An increase in delinquencies on subprime and FHA-backed loans helped push the overall delinquency rate on all mortgage loans up 28 basis points in the third quarter, to 4.67 percent, the Mortgage Bankers Association said Wednesday.
The increase in delinquencies took place across the board for all major loan types, but was noticeably larger for subprime loans — particularly subprime ARMs, said MBA Chief Economist Doug Duncan.
Duncan said that although payment performance “has deteriorated somewhat from the very strong performance of recent years,” the market is responding to changing economic conditions. He urged lawmakers not to take regulatory or legislative action that would impede an efficient market.
The increase in delinquency in subprime loans “is not surprising given that subprime borrowers are more likely to be susceptible to the cumulative increases in rates we’ve experienced, and the slowing of home price appreciation that has resulted,” Duncan said of the results of MBA’s National Delinquency Survey.
The survey, which covers more than 42.6 million first-lien mortgages on one- to four-unit residential properties, revealed that the third-quarter delinquency rate for subprime ARMs increased by 98 basis points from the previous quarter, with 13.22 percent of all such loans past due. That’s a 267-basis-point increase from the same quarter in 2005. Prime ARMs saw a less dramatic 36-basis-point increase in delinquencies in the third quarter, to 3.06 percent.
The delinquency rate for FHA loans was up 35 basis points for the quarter to 12.8 percent, while the percentage of VA loans past due was up 23 basis points to 6.58 percent.
Further increases in delinquency and foreclosure rates are expected in the quarters ahead before the housing market fully regains its footing in the middle of 2007, Duncan said
In arguing against tighter regulations, MBA’s chief economist said there is no evidence that the increases in delinquency and foreclosure rates are the result of nontraditional loans such as interest-only or payment-option mortgages, and that market forces are curbing their use.
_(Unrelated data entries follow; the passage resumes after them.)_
(** C9. [loadFromStorage()] sets the hydration flag. When the stored folder
    collection is empty (or missing), the folders collection becomes the
    image of the table of platform folders: one folder per entry, in the
    order of the table, each a platform folder at the root, and it is written
    to the storage; the table having one entry per platform, the collection
    is not empty and holds exactly one folder per platform. When the stored
    folder collection is not empty, it is loaded as it is and nothing is
    synthesized: no clock reading is made and the storage is not written. *)
Theorem loadFromStorage_platform_folders w :
  let w' := loadFromStorage env PLATFORM_FOLDERS w in
  isHydrated (store w') = true
  /\ links (store w') = JS.or_else (linkvault_links (storage w)) []
  /\ (stored_folders w = [] ->
      Forall is_platform_root (folders (store w'))
      /\ map Folder.platform (folders (store w'))
         = map (fun pf => Some (pf_platform pf)) PLATFORM_FOLDERS
      /\ linkvault_folders (storage w') = Some (folders (store w'))
      /\ (one_entry_per_platform PLATFORM_FOLDERS ->
          folders (store w') <> []
          /\ forall p, platform_count p (folders (store w')) = 1))
  /\ (stored_folders w <> [] ->
      folders (store w') = stored_folders w
      /\ storage w' = storage w
      /\ sys w' = sys w).
Proof.
  intros w'. unfold w', loadFromStorage, stored_folders.
  destruct (JS.or_else (linkvault_folders (storage w)) []) as [|f0 fs] eqn:E;
    simpl.
  - destruct (mapiE (platform_folder env) 0 PLATFORM_FOLDERS (sys w))
      as [folders' s] eqn:Em. simpl.
    assert (Hfs : folders' = fst (mapiE (platform_folder env) 0
                                    PLATFORM_FOLDERS (sys w)))
      by now rewrite Em.
    assert (Hmap : map Folder.platform folders'
                   = map (fun pf => Some (pf_platform pf)) PLATFORM_FOLDERS).
    { rewrite Hfs. apply mapiE_map. reflexivity. }
    split; [reflexivity | split; [reflexivity | split]].
    + intros _. split; [| split; [exact Hmap | split; [reflexivity |]]].
      * rewrite Hfs. apply mapiE_Forall. intros a j s'.
        repeat split. discriminate.
      * intros Htable.
        assert (Hcount : forall p, platform_count p folders' = 1).
        { intros p. rewrite <- (Htable p). unfold platform_count, table_count.
          apply (count_through_map Folder.platform
                   (fun pf => Some (pf_platform pf))
                   (fun o => match o with
                             | Some q => Platform_eqb q p
                             | None => false
                             end) folders' PLATFORM_FOLDERS Hmap). }
        split; [| exact Hcount].
        intros ->. specialize (Hcount youtube). discriminate.
    + intros H. now contradiction H.
  - split; [reflexivity | split; [reflexivity | split]].
    + discriminate.
    + intros _. repeat split.
Qed.

End HydrationFacts.

Lemma Demo_table_one_entry_per_platform : one_entry_per_platform Demo.table.
Proof. intros []; reflexivity. Qed.

Lemma loadFromStorage_platform_folders_witness :
  let w' := loadFromStorage Demo.env Demo.table Demo.empty_world in
  stored_folders Demo.empty_world = []
  /\ one_entry_per_platform Demo.table
  /\ isHydrated (store w') = true
  /\ List.length (folders (store w')) = 10
  /\ Forall is_platform_root (folders (store w'))
  /\ forall p, platform_count p (folders (store w')) = 1.
Proof.
  intros w'.
  split; [reflexivity |].
  split; [exact Demo_table_one_entry_per_platform |].
  destruct (@loadFromStorage_platform_folders Demo.env Demo.table
              Demo.empty_world) as (Hh & _ & He & _).
  destruct (He eq_refl) as (Hroot & _ & _ & Hone).
  split; [exact Hh | split; [reflexivity | split; [exact Hroot |]]].
  exact (proj2 (Hone Demo_table_one_entry_per_platform)).
Defined.

(* ================================================================= *)
(** ** Bulk operations: applying [updateLink] to a list of identifiers *)

Lemma spread_again l u t t' :
  Link.set_updatedAt t' (Link.spread (Link.set_updatedAt t (Link.spread l u)) u)
  = Link.set_updatedAt t' (Link.spread l u).
Proof.
  unfold Link.set_updatedAt, Link.spread. simpl.
  f_equal;
    match goal with
    | |- context [JS.or_else ?o _] => destruct o; reflexivity
    end.
Qed.

Lemma includes_cons ids a s :
  JS.includes (a :: ids) s = (s =? a) || JS.includes ids s.
Proof. reflexivity. Qed.

Lemma includes_In ids s : JS.includes ids s = true <-> In s ids.
Proof.
  unfold JS.includes. rewrite existsb_exists. split.
  - intros (x & Hx & He). apply String.eqb_eq in He. now subst.
  - intros H. exists s. split; [exact H | apply String.eqb_refl].
Qed.

Lemma includes_filter (P : string -> bool) ids s :
  JS.includes (filter P ids) s = JS.includes ids s && P s.
Proof.
  induction ids as [|a ids IH]; simpl.
  - reflexivity.
  - destruct (P a) eqn:Pa; simpl; rewrite IH.
    + destruct (s =? a) eqn:E; simpl; [| reflexivity].
      apply String.eqb_eq in E. subst. now rewrite Pa.
    + destruct (s =? a) eqn:E; simpl; [| reflexivity].
      apply String.eqb_eq in E. subst. rewrite Pa.
      now rewrite andb_false_r.
Qed.

Section ForEach.

Variable env : Env.

Lemma forEach_cons (action : string -> World -> World) a ids w :
  forEach action (a :: ids) w = forEach action ids (action a w).
Proof. reflexivity. Qed.

Lemma forEach_updateLink_ticks u ids w :
  ticks (sys w) <= ticks (sys (forEach (fun id => updateLink env id u) ids w)).
Proof.
  revert w. induction ids as [|a ids IH]; intros w.
  - simpl. lia.
  - rewrite forEach_cons.
    pose proof (updateLink_ticks env a u w). specialize (IH (updateLink env a u w)).
    lia.
Qed.

Lemma forEach_updateLink_folders u ids w :
  folders (store (forEach (fun id => updateLink env id u) ids w))
  = folders (store w).
Proof.
  revert w. induction ids as [|a ids IH]; intros w.
  - reflexivity.
  - rewrite forEach_cons, IH. reflexivity.
Qed.

Lemma forEach_updateLink_length u ids w :
  List.length (links (store (forEach (fun id => updateLink env id u) ids w)))
  = List.length (links (store w)).
Proof.
  revert w. induction ids as [|a ids IH]; intros w.
  - reflexivity.
  - rewrite forEach_cons, IH. apply updateLink_length.
Qed.
(** * Wakeify: wake-and-play orchestrator, device matching, cpath
      normalisation and the addUser credential blob.

    A shallow embedding of the Python sources

      - [src/playback/alarm_playback/orchestrator.py]
      - [src/playback/alarm_playback/playback.py]
      - [src/app/device_registry.py]
      - [src/app/spotify_client.py]
      - [src/app/spotify_crypto.py]

    Conventions.

      - A Python [str] is a [string]; a character is a code point below 256
        (Latin-1), which is where [str.lower], [str.strip] and
        [str.isspace] are modelled exactly.
      - A [dict] used as a map is a [gmap]; a [set] of names is a [gset].
      - [time.time()] is a clock in whole milliseconds that never runs
        backwards; [time.sleep(s)] advances it by [s].
      - A Python exception is a value of [exn]; a call that can raise
        returns an [outcome]: [Returned a] or [Raised e]. *)

From Stdlib Require Import ZArith Lia List Ascii String Bool DecimalString.
From stdpp Require Import gmap strings list.

Open Scope string_scope.
Open Scope list_scope.

(** ** Python string operations on Latin-1 text *)

Module PyStr.

Definition code (c : ascii) : N := N_of_ascii c.

(** [str.isspace] on one code point below 256:
    TAB..CR, FS..US, SPACE, NEL and NBSP. *)
Definition isspace (c : ascii) : bool :=
  let n := code c in
  ((9 <=? n) && (n <=? 13) || (28 <=? n) && (n <=? 32)
   || (n =? 133) || (n =? 160))%N.

(** [str.lower] on one code point below 256: A..Z and the Latin-1 capitals
    0xC0..0xDE (the multiplication sign 0xD7 apart) move up by 32. *)
Definition lower_char (c : ascii) : ascii :=
  let n := code c in
  if ((65 <=? n) && (n <=? 90)
      || (192 <=? n) && (n <=? 222) && negb (n =? 215))%N
  then ascii_of_N (n + 32) else c.

Fixpoint lower (s : string) : string :=
  match s with
  | EmptyString => EmptyString
  | String c r => String (lower_char c) (lower r)
  end.

(** [s.lstrip(chars)], the stripped characters given as a predicate. *)
Fixpoint lstrip_by (p : ascii -> bool) (s : string) : string :=
  match s with
  | EmptyString => EmptyString
  | String c r => if p c then lstrip_by p r else s
  end.

(** [s.rstrip(chars)]. *)
Fixpoint rstrip_by (p : ascii -> bool) (s : string) : string :=
  match s with
  | EmptyString => EmptyString
  | String c r =>
      match rstrip_by p r with
      | EmptyString => if p c then EmptyString else String c EmptyString
      | r' => String c r'
      end
  end.

(** [s.strip()] *)
Definition strip (s : string) : string := rstrip_by isspace (lstrip_by isspace s).
(** * Image-generation chat bot (src/main.py): embedding and verified properties

    The bot keeps a per-user conversational state in the module-level dict
    [user_states], and on an accepted prompt runs
    [generate_image_from_prompt]: one job-creation POST followed by a
    bounded polling loop (20 attempts, 5 seconds of sleep before each).

    Modelling choices, all read off the source:
    - JSON values are the Python objects [response.json()] produces; dict
      lookup, subscripting, truthiness and [==] against a [str] follow
      Python (KeyError / TypeError / IndexError where Python raises).
    - The inference service is an oracle [net]: the n-th HTTP call the
      process makes receives [net n].  The request itself is recorded in the
      effect trace.
    - Handlers are computations in a state-and-exception monad over the
      process state ([user_states] and the HTTP call counter) that also
      return the chronological list of effects they performed.
    - The messaging collaborator (reply_text, reply_photo, answer,
      edit_message_text) is outside the scope of the program: its calls are
      recorded as effects and return normally.
    - [main] builds the application without concurrent updates, so one update
      is handled to completion before the next one is dispatched; [run]
      follows that.
    - What the process state is while a job runs is not visible in the
      input-output behaviour of a handler; the effect-by-effect versions
      ([handle_message_observed] and the like) record it. *)

From Stdlib Require Import ZArith String List Lia.
From Stdlib Require QArith_base.
From stdpp Require Import base gmap list.
Import ListNotations.

Local Open Scope Z_scope.

(** ** Python values and exceptions *)

(** The value of [response.json()].  A [JObj] lists the items of the parsed
    dict (keys are distinct there).  Strings hold UTF-8 bytes. *)
#[warnings="-register-all"]
Inductive json : Type :=
| JNull
| JBool (b : bool)
| JInt (n : Z)
| JFloat (x : QArith_base.Q)
| JStr (s : string)
| JArr (items : list json)
| JObj (items : list (string * json)).

(** The exceptions (all subclasses of [Exception]) that the code under
    [generate_image_from_prompt] can raise. *)
Inductive exn : Type :=
| HTTPError (status_code : Z)   (* raise_for_status *)
| RequestException              (* requests.post / requests.get got no response *)
| JSONDecodeError               (* response.json() on a body that is not JSON *)
| KeyError (key : json)
| IndexError
| TypeError.

Inductive result (A : Type) : Type :=
| Ret (a : A)
| Raise (e : exn).
Arguments Ret {A} a.
Arguments Raise {A} e.

(** [bool(v)] *)
Definition truthy (v : json) : bool :=
  match v with
  | JNull => false
  | JBool b => b
  | JInt n => negb (n =? 0)
  | JFloat x => negb (QArith_base.Qeq_bool x (QArith_base.Qmake 0 1))
  | JStr s => negb (String.eqb s "")
  | JArr items => match items with [] => false | _ :: _ => true end
  | JObj items => match items with [] => false | _ :: _ => true end
  end.

Fixpoint dict_lookup (key : string) (items : list (string * json)) : option json :=
  match items with
  | [] => None
  | (k, v) :: rest => if String.eqb k key then Some v else dict_lookup key rest
  end.

(** [v[key]] for a [str] key: only a dict can be subscripted by a string. *)
Definition getitem (v : json) (key : string) : result json :=
  match v with
  | JObj items =>
      match dict_lookup key items with
      | Some x => Ret x
      | None => Raise (KeyError (JStr key))
      end
  | _ => Raise TypeError
  end.

(** A continuation byte of a UTF-8 sequence is 10xxxxxx. *)
Definition utf8_continuation (c : Ascii.ascii) : bool :=
  let n := Ascii.N_of_ascii c in (128 <=? n)%N && (n <? 192)%N.

Fixpoint utf8_continuations (s : string) : string :=
  match s with
  | String c rest =>
      if utf8_continuation c then String c (utf8_continuations rest) else EmptyString
  | EmptyString => EmptyString
  end.

(** The first character of a non-empty [str]: the lead byte and its
    continuation bytes. *)
Definition first_char (s : string) : string :=
  match s with
  | String c rest => String c (utf8_continuations rest)
  | EmptyString => EmptyString
  end.

(** [v[0]] *)
Definition getitem0 (v : json) : result json :=
  match v with
  | JArr (x :: _) => Ret x
  | JArr [] => Raise IndexError
  | JStr EmptyString => Raise IndexError
  | JStr s => Ret (JStr (first_char s))
  | JObj _ => Raise (KeyError (JInt 0))
  | _ => Raise TypeError
  end.

(** [v == s] for a [str] literal [s]: only an equal [str] compares equal. *)
Definition eq_str (v : json) (s : string) : bool :=
  match v with
  | JStr t => String.eqb t s
  | _ => false
  end.

(** ** HTTP responses of the inference service *)

Record response : Type := mkResponse {
  status_code : Z;
  body : option json   (* [None]: the body is not valid JSON *)
}.

Inductive http_result : Type :=
| NoResponse
| Response (r : response).

(** [requests.Response.raise_for_status]: 4xx and 5xx codes raise. *)
Definition is_error_status (code : Z) : bool := (400 <=? code) && (code <? 600).

Definition raise_for_status (r : response) : result unit :=
  if is_error_status (status_code r) then Raise (HTTPError (status_code r)) else Ret tt.

Definition response_json (r : response) : result json :=
  match body r with
  | Some v => Ret v
  | None => Raise JSONDecodeError
  end.

(** ** Effects *)

Inductive level : Type := WARNING | ERROR.

(** The log calls of the handlers, with the values their f-strings format. *)
Inductive log_record : Type :=
| LogNoImageUrl (data : json)                    (* line 105 *)
| LogJobFailed (task_id data : json)             (* line 108 *)
| LogUnknownStatus (task_id status : json)       (* line 113 *)
| LogTimeout (task_id : json)                    (* line 116 *)
| LogGenerationError (user_id : Z) (e : exn).    (* line 72 *)

Definition inline_keyboard : Type := list (list (string * string)).

(** The texts the handlers send, with the value their f-string formats. *)
Inductive bot_text : Type :=
| Greeting                    (* line 46 *)
| AskPrompt                   (* line 55 *)
| Starting (prompt : string)  (* line 62 *)
| Failed                      (* line 70 *)
| ErrorOccurred               (* line 73 *)
| PressButton.                (* line 75 *)

Definition render (t : bot_text) : string :=
  match t with
  | Greeting => "Привет! Я бот для генерации изображений."
  | AskPrompt => "Пожалуйста, введите текст для генерации изображения:"
  | Starting prompt =>
      String.append "Начинаю генерацию изображения по запросу: '"
        (String.append prompt "'. Это может занять некоторое время...")
  | Failed => "Не удалось сгенерировать изображение. Пожалуйста, попробуйте еще раз."
  | ErrorOccurred =>
      "Произошла ошибка при попытке сгенерировать изображение. Пожалуйста, попробуйте позже."
  | PressButton => "Нажмите 'Сгенерировать изображение', чтобы начать."
  end.

Definition start_keyboard : inline_keyboard :=
  [[("Сгенерировать изображение"%string, "generate_image"%string)]].

Definition photo_caption : string := "Ваше сгенерированное изображение:".

Inductive effect : Type :=
| Post (prompt : string)            (* POST {base_url}v1/images/generations *)
| Get (task_id : json)              (* GET {base_url}v1/tasks/{task_id} *)
| Sleep (seconds : Z)               (* time.sleep *)
| Log (lvl : level) (r : log_record)
| ReplyText (user_id : Z) (t : bot_text) (reply_markup : option inline_keyboard)
| ReplyPhoto (user_id : Z) (photo : json) (caption : string)
| Answer (user_id : Z)              (* query.answer() *)
| EditMessageText (user_id : Z) (t : bot_text).

(** ** Process state and the handler monad *)

Record proc : Type := mkProc {
  user_states : gmap Z string;
  http_calls : nat
}.

Definition M (A : Type) : Type := proc -> result A * proc * list effect.
Lemma frames_deliver e (ls : list Listener) :
  Frames (foldr (fun l rest => handleStorageChange (listenerKey l) e >> rest)
                (ret tt) ls).
Proof.
  induction ls as [|l ls IH]; simpl; [apply frames_ret|].
  apply frames_bind; [apply frames_handleStorageChange|]. by intros _.
Qed.

Lemma frames_dispatchStorageEvent e : Frames (dispatchStorageEvent e).
Proof.
  intros w. unfold dispatchStorageEvent.
  destruct (window w) as [win|]; [|reflexivity].
  apply frames_deliver.
Qed.

Lemma wired_frames {A} (m : M A) w :
  Frames m → Wired w → Wired (final (m w)).
Proof. intros Hm. unfold Wired. by rewrite (Hm w). Qed.

Lemma wired_browser (st : Storage) : Wired (browser st).
Proof. reflexivity. Qed.

Lemma wired_server : Wired server.
Proof. reflexivity. Qed.

Lemma wired_commitEffects key w :
  window w ≠ None → Wired w → Wired (final (commitEffects key w)).
Proof.
  destruct w as [[win|] con ops sv [[k id]|]]; [| |done..];
    intros _ Hw; unfold Wired in Hw; simpl in Hw;
    unfold commitEffects; simpl.
  - destruct (String.eqb k key); [exact Hw|].
    hook_unfold. unfold cleanup, runEffect. hook_unfold.
    rewrite Hw, filter_cons_False, filter_nil by (simpl; by intros []).
    reflexivity.
  - unfold runEffect. hook_unfold. by rewrite Hw.
Qed.

(** Without a window the commit throws and changes nothing. *)
Lemma commitEffects_no_window key w :
  window w = None → final (commitEffects key w) = w.
Proof.
  intros Hwin. destruct w as [win con ops sv [[k id]|]]; simplify_eq/=;
    unfold commitEffects; simpl.
  - by destruct (String.eqb k key).
  - reflexivity.
Qed.

Lemma wired_unmount w : Wired w → Wired (final (unmount w)).
Proof.
  destruct w as [[win|] con ops sv [[k id]|]]; unfold Wired; simpl;
    try done.
  intros Hw. unfold unmount, cleanup; hook_unfold.
  by rewrite Hw, filter_cons_False, filter_nil by (simpl; by intros []).
Qed.

Lemma unsubscribed_unmount w :
  Wired w →
  wiring (final (unmount w))
  = ((λ _, []) <$> window (final (unmount w)), None).
Proof.
  destruct w as [[win|] con ops sv [[k id]|]]; unfold Wired; simpl;
    try done.
  - intros Hw. unfold wiring; simpl.
    by rewrite Hw, filter_cons_False, filter_nil by (simpl; by intros []).
  - intros Hw. unfold wiring; simpl. by rewrite Hw.
Qed.

Lemma wired_render key (initialValue : Val) w :
  Wired w → Wired (final (render key initialValue w)).
Proof.
  intros Hw. unfold render, bind, final.
  pose proof (wired_frames (useLocalStorage key initialValue) w
                (frames_useLocalStorage key initialValue) Hw) as Hw1.
  unfold final in Hw1.
  destruct (useLocalStorage key initialValue w) as [[r|err] w1];
    simpl in *; [|exact Hw1].
  assert (Hc : Wired (final (commitEffects key w1))).
  { destruct (window w1) as [win|] eqn:Hwin.
    - apply wired_commitEffects; [by rewrite Hwin|exact Hw1].
    - by rewrite commitEffects_no_window. }
  unfold final in Hc.
  by destruct (commitEffects key w1) as [[[]|err] w2].
Qed.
Investors are demanding higher returns, and widening credit spreads in the secondary market mean higher rates for borrowers, Duncan said. Lenders reduce credit to less creditworthy and subprime borrowers first, he said.
In keeping with past trends, the survey showed fixed-rate mortgages continue to have lower delinquency rates than adjustable-rate loans, and fixed-rate loans also saw less dramatic increases during the third quarter.
The delinquency rate for prime, fixed-rate mortgages inched up 10 basis points in the third quarter, to 2.1 percent, while 9.56 percent of subprime fixed-rate mortgages were past due, a 35 basis-point increase from the second quarter.
For all loan types, the states with the highest overall delinquency rates were Mississippi (11.05 percent), Louisiana (9.5 percent), and Michigan (6.68 percent). The states with the largest increase in overall delinquency rate in the past year were Michigan (135 basis points), Rhode Island (128 basis points), and Ohio (96 basis points).
The survey also looked at new foreclosures and the foreclosure inventory rate.
States with the highest foreclosure inventory rates across all loan types were Ohio (3.32 percent), Indiana (2.9 percent), and Michigan (2.2 percent). States with the largest annual increase in foreclosure inventory rate were Michigan (59 basis points), Rhode Island (46 basis points), and Maine (43 basis points).
By loan type, the percent of new foreclosures increased one basis point for prime loans (to 0.19 percent), three basis points for subprime loans (to 1.82 percent), and four basis points for FHA loans (to 0.79 percent). The percent of new foreclosures for VA loans decreased three basis points to 0.32 percent.
The foreclosure inventory rate was up across all loan types. For prime loans, the foreclosure inventory rate increased three basis points to 0.44 percent. The foreclosure inventory rate for subprime loans was up 30 basis point to 3.86 percent, eight basis points for FHA loans to 2.28 percent, and two basis points for VA loans to 1.12 percent.